──────── RECORDS SUPPLIED ────────

(** * Hotel booking dashboard (app.py): shallow embedding and properties

    The application is a Streamlit script over a PostgreSQL database.  Each
    page is a function of the data frames it has read and of the widget
    values of the current run; its effects are the statements it sends
    through [get_db] and the elements it puts on the screen.

    Layout: the definitions translated from app.py come first, the lemmas
    and theorems about them follow. *)

From Stdlib Require Import ZArith NArith QArith List Ascii String Bool Lia.
From Stdlib Require Import Permutation.
From Stdlib Require Import SpecFloat.
Import ListNotations.

Open Scope Z_scope.

(* ================================================================= *)
(** ** Values the script handles *)

(** [datetime.date], by its proleptic Gregorian ordinal ([date.toordinal()]);
    [(d2 - d1).days] is the difference of the ordinals and [d + timedelta(days=n)]
    adds [n]. *)
Definition date := Z.

Definition days_between (d_out d_in : date) : Z := d_out - d_in.
Definition plus_days (d : date) (n : Z) : date := d + n.

(** A parameter of a SQL statement ([%s] placeholders of psycopg2). *)
Inductive value :=
| VInt (n : Z)
| VStr (s : string)
| VDate (d : date).

(** Python exceptions.  [except Exception] catches the instances of
    [Exception]; [KeyboardInterrupt], [SystemExit] and Streamlit's script
    control exceptions derive from [BaseException] only. *)
Inductive exn_class := ExceptionClass | BaseExceptionOnly.

Record exn := mkExn { exn_kind : exn_class; exn_text : string }.

Definition is_Exception (e : exn) : bool :=
  match exn_kind e with
  | ExceptionClass => true
  | BaseExceptionOnly => false
  end.

Inductive result (A : Type) :=
| Ok (a : A)
| Raise (e : exn).
Arguments Ok {A} a.
Arguments Raise {A} e.

(* ================================================================= *)
(** ** Statements that may raise, over a state *)

Section StateAndExceptions.
Context {S : Type}.

Definition St (A : Type) : Type := S -> S * result A.

Definition ret {A} (a : A) : St A := fun s => (s, Ok a).
Definition raise {A} (e : exn) : St A := fun s => (s, Raise e).
Definition bind {A B} (m : St A) (k : A -> St B) : St B :=
  fun s => match m s with
           | (s', Ok a) => k a s'
           | (s', Raise e) => (s', Raise e)
           end.

(** [try: m  except Exception as e: h e] *)
Definition try_except {A} (m : St A) (h : exn -> St A) : St A :=
  fun s => match m s with
           | (s', Ok a) => (s', Ok a)
           | (s', Raise e) => if is_Exception e then h e s' else (s', Raise e)
           end.

(** [try: m  finally: fin] *)
Definition try_finally {A} (m : St A) (fin : St unit) : St A :=
  fun s => match m s with
           | (s', r) => match fin s' with
                        | (s'', Ok _) => (s'', r)
                        | (s'', Raise e) => (s'', Raise e)
                        end
           end.

End StateAndExceptions.
Arguments St S A : clear implicits.

Declare Scope st_scope.
Delimit Scope st_scope with st.
Notation "x <- m ;; k" := (bind m (fun x => k))
  (at level 61, m at next level, right associativity) : st_scope.
Notation "m ;;; k" := (bind m (fun _ => k))
  (at level 61, right associativity) : st_scope.

(* ================================================================= *)
(** ** The database server, as psycopg2 shows it *)

(** What the script cannot see: the contents of the database, the stored
    procedures and views, and the failures of the server. *)
Class Database := {
  DB : Type;
  Frame : Type;
  (** [psycopg2.connect] may raise *)
  connect_error : DB -> option exn;
  (** [cur.execute(sql, params)] inside the open transaction; the working
      state may have changed even when the statement raises *)
  cursor_execute : string -> list value -> DB -> DB * result unit;
  (** [pd.read_sql(sql, conn, params=params)] *)
  read_sql : string -> list value -> DB -> DB * result Frame;
  (** [conn.commit()] may raise (deferred constraints, lost connection) *)
  commit_error : DB -> option exn
}.

(** The calls a connection has received. *)
Inductive conn_call :=
| CExecute (sql : string) (params : list value)
| CReadSql (sql : string) (params : list value)
| CCommit
| CRollback
| CClose.

Section Connection.
Context {D : Database}.
Local Open Scope st_scope.

(** A psycopg2 connection: the state committed on the server, the state
    of the open transaction, and the calls made so far. *)
Record connection := mkConn {
  committed : DB;
  working : DB;
  closed : bool;
  calls : list conn_call
}.

(** Code running with a connection in hand. *)
Definition M (A : Type) : Type := St connection A.

Definition logged (k : conn_call) (c : connection) : connection :=
  mkConn (committed c) (working c) (closed c) (calls c ++ [k]).

(** [conn.commit()] *)
Definition commit : M unit :=
  fun c => let c := logged CCommit c in
           match commit_error (working c) with
           | Some e => (c, Raise e)
           | None => (mkConn (working c) (working c) (closed c) (calls c), Ok tt)
           end.

(** [conn.rollback()] *)
Definition rollback : M unit :=
  fun c => let c := logged CRollback c in
           (mkConn (committed c) (committed c) (closed c) (calls c), Ok tt).

(** [conn.close()]: what was not committed is discarded. *)
Definition close : M unit :=
  fun c => let c := logged CClose c in
           (mkConn (committed c) (committed c) true (calls c), Ok tt).

(** A statement run inside the transaction. *)
Definition in_tx {A} (k : conn_call) (op : DB -> DB * result A) : M A :=
  fun c => let c := logged k c in
           match op (working c) with
           | (w, r) => (mkConn (committed c) w (closed c) (calls c), r)
           end.

(** [psycopg2.connect] *)
Definition connect (srv : DB) : result connection :=
  match connect_error srv with
  | Some e => Raise e
  | None => Ok (mkConn srv srv false [])
  end.

(** [with get_db() as conn: body]
<<
    conn = psycopg2.connect
    try:
        yield conn
        conn.commit()
    except Exception:
        conn.rollback()
        raise
    finally:
        conn.close()
>>
    The result is the connection as it is left ([None] when [connect]
    raised) and what the [with] statement returns or raises. *)
Definition get_db {A} (body : M A) (srv : DB) : option connection * result A :=
  match connect srv with
  | Raise e => (None, Raise e)
  | Ok conn =>
      match try_finally
              (try_except
                 (a <- body ;; commit ;;; ret a)
                 (fun e => rollback ;;; raise e))
              close conn
      with
      | (conn', r) => (Some conn', r)
      end
  end.

(** [run_query(sql, params)] *)
Definition run_query (sql : string) (params : list value) (srv : DB)
  : option connection * result Frame :=
  get_db (in_tx (CReadSql sql params) (read_sql sql params)) srv.

(** [run_procedure(sql, params)]: [cur = conn.cursor(); cur.execute(sql, params)] *)
Definition run_procedure (sql : string) (params : list value) (srv : DB)
  : option connection * result unit :=
  get_db (in_tx (CExecute sql params) (cursor_execute sql params)) srv.

(** The server after a [with get_db()] block. *)
Definition server_after (srv : DB) (oc : option connection) : DB :=
  match oc with
  | Some c => committed c
  | None => srv
  end.

Definition calls_of (oc : option connection) : list conn_call :=
  match oc with
  | Some c => calls c
  | None => []
  end.

End Connection.

(* ================================================================= *)
(** ** Numbers *)

(** Python's [float] is IEEE 754 binary64: 53 bits of precision, maximal
    exponent 1024, results rounded to nearest, ties to even. *)
Definition float := spec_float.

(** [float(n)] for an [int] (and the cast of an [int64]). *)
Definition float_of_int (n : Z) : float := binary_normalize 53 1024 n 0 false.

(** [x * y] on floats. *)
Definition float_mul (x y : float) : float := SFmul 53 1024 x y.

(** [x / y] on floats. *)
Definition float_div (x y : float) : float := SFdiv 53 1024 x y.

(** [x + y] on floats. *)
Definition float_add (x y : float) : float := SFadd 53 1024 x y.

(** [float(Decimal)], which is what [coerce_float] makes of a NUMERIC
    value: the double nearest to [units / 10^places], for a value with
    [places] decimals given in units of the last one. *)
Definition float_of_decimal (units : Z) (places : nat) : float :=
  let ten := Z.to_pos (10 ^ Z.of_nat places) in
  match units with
  | Z0 => S754_zero false
  | Zpos u => SFdiv 53 1024 (S754_finite false u 0) (S754_finite false ten 0)
  | Zneg u => SFdiv 53 1024 (S754_finite true u 0) (S754_finite false ten 0)
  end.

(** The rational a float stands for; none for infinities and NaN. *)
Definition float_value (f : float) : option Q :=
  match f with
  | S754_zero _ => Some 0%Q
  | S754_finite s m e =>
      let sm := cond_Zopp s (Zpos m) in
      Some (match e with
            | Zneg p => Qmake sm (2 ^ p)
            | _ => inject_Z (sm * 2 ^ e)
            end)
  | _ => None
  end.

(** The float [m * 2^(53 - size m)] with exponent [size m - 53]: the
    normal form of the integer [m] when it has at most 53 bits. *)
Definition float_exact (s : bool) (z : positive) : float :=
  S754_finite s (Z.to_pos (Zpos z * 2 ^ (53 - Zpos (Pos.size z))))
    (Zpos (Pos.size z) - 53).

(** A numeric cell of a data frame, as [pd.read_sql] delivers it: an
    [int64] for an integer column, a [float64] for a NUMERIC one
    ([coerce_float] is on by default). *)
Inductive number :=
| NInt (n : Z)
| NFloat (f : float).

(** [float(x)] on such a cell. *)
Definition to_float (x : number) : float :=
  match x with
  | NInt n => float_of_int n
  | NFloat f => f
  end.

(** The number such a cell stands for. *)
Definition number_value (x : number) : option Q :=
  match x with
  | NInt n => Some (inject_Z n)
  | NFloat f => float_value f
  end.

(** The dates [datetime.date] can hold: [date.min] to [date.max]. *)
Definition valid_date (d : date) : Prop := 1 <= d <= 3652059.

(* ================================================================= *)
(** ** The page: what is shown, what is sent *)

Definition is_empty (s : string) : bool :=
  match s with
  | EmptyString => true
  | String _ _ => false
  end.

(** [cell == literal] on a column that may hold [None]. *)
Definition cell_eqb (cell : option string) (lit : string) : bool :=
  match cell with
  | Some s => String.eqb s lit
  | None => false
  end.

(** The elements the properties speak of. *)
Inductive element :=
| st_error (msg : string)
| st_success (msg : string)
| st_info (msg : string)
(** [st.metric("Предварительная стоимость", f"{cost:,.0f} ₽", f"{nights} ночей")] *)
| st_metric_cost (cost : float) (nights : Z).

(** [st.selectbox(label, options)]: the option the user has chosen, the
    first one by default, [None] when there is none. *)
Definition selectbox {A} (options : list A) (choice : nat) : option A :=
  match options with
  | [] => None
  | x :: _ => Some (nth choice options x)
  end.

Definition IndexError : exn :=
  mkExn ExceptionClass "index 0 is out of bounds for axis 0 with size 0".

Definition KeyError (k : string) : exn := mkExn ExceptionClass k.

(** [st.rerun()] stops the script with an exception that is not an
    [Exception]. *)
Definition RerunException : exn := mkExn BaseExceptionOnly "RerunException".

Section Script.
Context {D : Database}.
Local Open Scope st_scope.

(** The server, the calls its connections have received, the screen. *)
Record world := mkWorld {
  server : DB;
  sent : list conn_call;
  screen : list element
}.

Definition show (e : element) : St world unit :=
  fun w => (mkWorld (server w) (sent w) (screen w ++ [e]), Ok tt).

Definition st_rerun : St world unit := raise RerunException.

(** [run_procedure(sql, params)] from a page. *)
Definition call_procedure (sql : string) (params : list value) : St world unit :=
  fun w => match run_procedure sql params (server w) with
           | (oc, r) =>
               (mkWorld (server_after (server w) oc) (sent w ++ calls_of oc) (screen w), r)
           end.

(** The server takes the statement: the connection is made, the
    statement runs and the commit goes through. *)
Definition accepted (sql : string) (params : list value) (srv db' : DB) : Prop :=
  connect_error srv = None /\
  cursor_execute sql params srv = (db', Ok tt) /\
  commit_error db' = None.

(** Every statement that [m] has executed on the server satisfies [Q]. *)
Definition sends {A} (Q : string -> list value -> Prop) (m : St world A) : Prop :=
  forall w, exists extra,
    sent (fst (m w)) = sent w ++ extra /\
    forall s p, In (CExecute s p) extra -> Q s p.

(** Every value that [m] returns satisfies [R]. *)
Definition returns {A} (R : A -> Prop) (m : St world A) : Prop :=
  forall w a, snd (m w) = Ok a -> R a.

(** [frame.iloc[0]], [frame[col].values[0]] *)
Definition first_row {A} (rows : list A) : St world A :=
  match rows with
  | [] => raise IndexError
  | x :: _ => ret x
  end.

End Script.

(* ================================================================= *)
(** ** Page "book": a new booking *)

Module Book.

(** A row of [SELECT room_id, room_number, type_name, price_per_night,
    status FROM room_status_view]. *)
Record room := mkRoom {
  room_id : Z;
  room_number : Z;
  type_name : string;
  price_per_night : number;
  status : option string
}.

(** A row of [SELECT guest_id, full_name FROM guests ORDER BY full_name]. *)
Record guest := mkGuest {
  guest_id : Z;
  full_name : string
}.

Definition make_booking_sql : string := "CALL make_booking(%s, %s, %s, %s)".

Definition dates_error : string := "Дата выезда должна быть позже даты заезда!".

Definition date_in_label : string := "Дата заезда".
Definition date_out_label : string := "Дата выезда".
Definition booked_message : string := "🎉 Бронирование успешно оформлено!".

────────

From the records above, copy out the line with "Definition M (A", the line with "(k : conn_call) (op", and every line between them, word for word.

TASK ANSWER →
Definition M (A : Type) : Type := St connection A.

Definition logged (k : conn_call) (c : connection) : connection :=
  mkConn (committed c) (working c) (closed c) (calls c ++ [k]).

(** [conn.commit()] *)
Definition commit : M unit :=
  fun c => let c := logged CCommit c in
           match commit_error (working c) with
           | Some e => (c, Raise e)
           | None => (mkConn (working c) (working c) (closed c) (calls c), Ok tt)
           end.

(** [conn.rollback()] *)
Definition rollback : M unit :=
  fun c => let c := logged CRollback c in
           (mkConn (committed c) (committed c) (closed c) (calls c), Ok tt).

(** [conn.close()]: what was not committed is discarded. *)
Definition close : M unit :=
  fun c => let c := logged CClose c in
           (mkConn (committed c) (committed c) true (calls c), Ok tt).

(** A statement run inside the transaction. *)
Definition in_tx {A} (k : conn_call) (op : DB -> DB * result A) : M A :=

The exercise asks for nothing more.